On 26 June 1945, Mexico was represented in San Francisco by Ezequiel Padilla Peñaloza, Francisco Castillo Nájera and Manuel Tello Baurraud in the signing of the United Nations Charter. The country was formally admitted into the organization on 7 November 1945.

Since the beginning, Mexico has participated actively in the social and economic activities of the UN's various specialized agencies and other international organizations concerned with social, cultural, and economic improvement. However, due to restraints in the Mexican constitution, Mexico is prohibited from contributing troops for peacekeeping missions abroad unless Mexico has formally declared war on a country.

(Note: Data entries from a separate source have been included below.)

(** ** What each rule does to the status *)

Lemma rule2_status scan st : status (rule2 scan st) = status st.
Proof.
  unfold rule2.
  destruct (batch_present scan); [|reflexivity].
  destruct (batch_well_formed (batch scan)); simpl; [reflexivity|].
  destruct (40 <? confidence st); reflexivity.
Qed.


Lemma rule4_status scan st : status (rule4 scan st) = status st.
Proof. unfold rule4. destruct (manufacturer_known scan); reflexivity. Qed.

Lemma final_status st : status (final st) = status st.
Proof.
  unfold final.
  destruct (status_eqb (status st) suspicious); [|reflexivity].
  destruct (confidence st <? 40); reflexivity.
Qed.

Lemma final_confidence st : confidence (final st) = confidence st.
Proof.
  unfold final.
  destruct (status_eqb (status st) suspicious); [|reflexivity].
  destruct (confidence st <? 40); reflexivity.
Qed.

(** ** A date that parses is present *)

Lemma strptime_nonempty e t : Strptime.strptime e = Some t -> truthy e = true.
Proof. destruct e; [discriminate|reflexivity]. Qed.

Lemma strptime_not_placeholder e t :
  Strptime.strptime e = Some t -> (e =? "Not detected")%string = false.
Proof.
  intros H. destruct (String.eqb_spec e "Not detected") as [->|]; [|reflexivity].
  vm_compute in H. discriminate.
Qed.

Lemma strptime_present scan t :
  Strptime.strptime (expiry scan) = Some t -> expiry_present scan = true.
Proof.
  intros H. unfold expiry_present.
  rewrite (strptime_nonempty _ _ H), (strptime_not_placeholder _ _ H). reflexivity.
Qed.

(** ** The expiry rule *)

Lemma rule3_expired now scan st exp_date :
  Strptime.strptime (expiry scan) = Some exp_date -> exp_date <= now ->
  status (rule3 now scan st) = fake /\ confidence (rule3 now scan st) = 95.
Proof.
  intros Hp Hle. unfold rule3.
  rewrite (strptime_present _ _ Hp), Hp.
  destruct (Z.ltb_spec now exp_date); [lia|]. split; reflexivity.
Qed.


Lemma rule4_confidence scan st :
  confidence (rule4 scan st)
  = if manufacturer_known scan then Z.min 95 (confidence st + 5) else confidence st.
Proof. unfold rule4. destruct (manufacturer_known scan); reflexivity. Qed.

Calls have been made from Mexican politicians to amend the constitution (mainly article 76) in order to partake in UN peacekeeping missions. This situation started to change after President Enrique Peña Nieto's address to the General Assembly on 24 September 2014, when he stated that "Mexico has taken the decision to participate in U.N. peacekeeping missions, taking part in humanitarian tasks that benefit civil society".

==Security Council==
Mexico has been elected five times to the United Nations Security Council. The Mexican Government is vehemently opposed to adding new members to the Security Council. Mexico and eight other countries created a group called the "Uniting for Consensus" (also known as the Coffee Club), where they are opposed to new permanent members, however they would like to raise the number of more non-permanent members to 20.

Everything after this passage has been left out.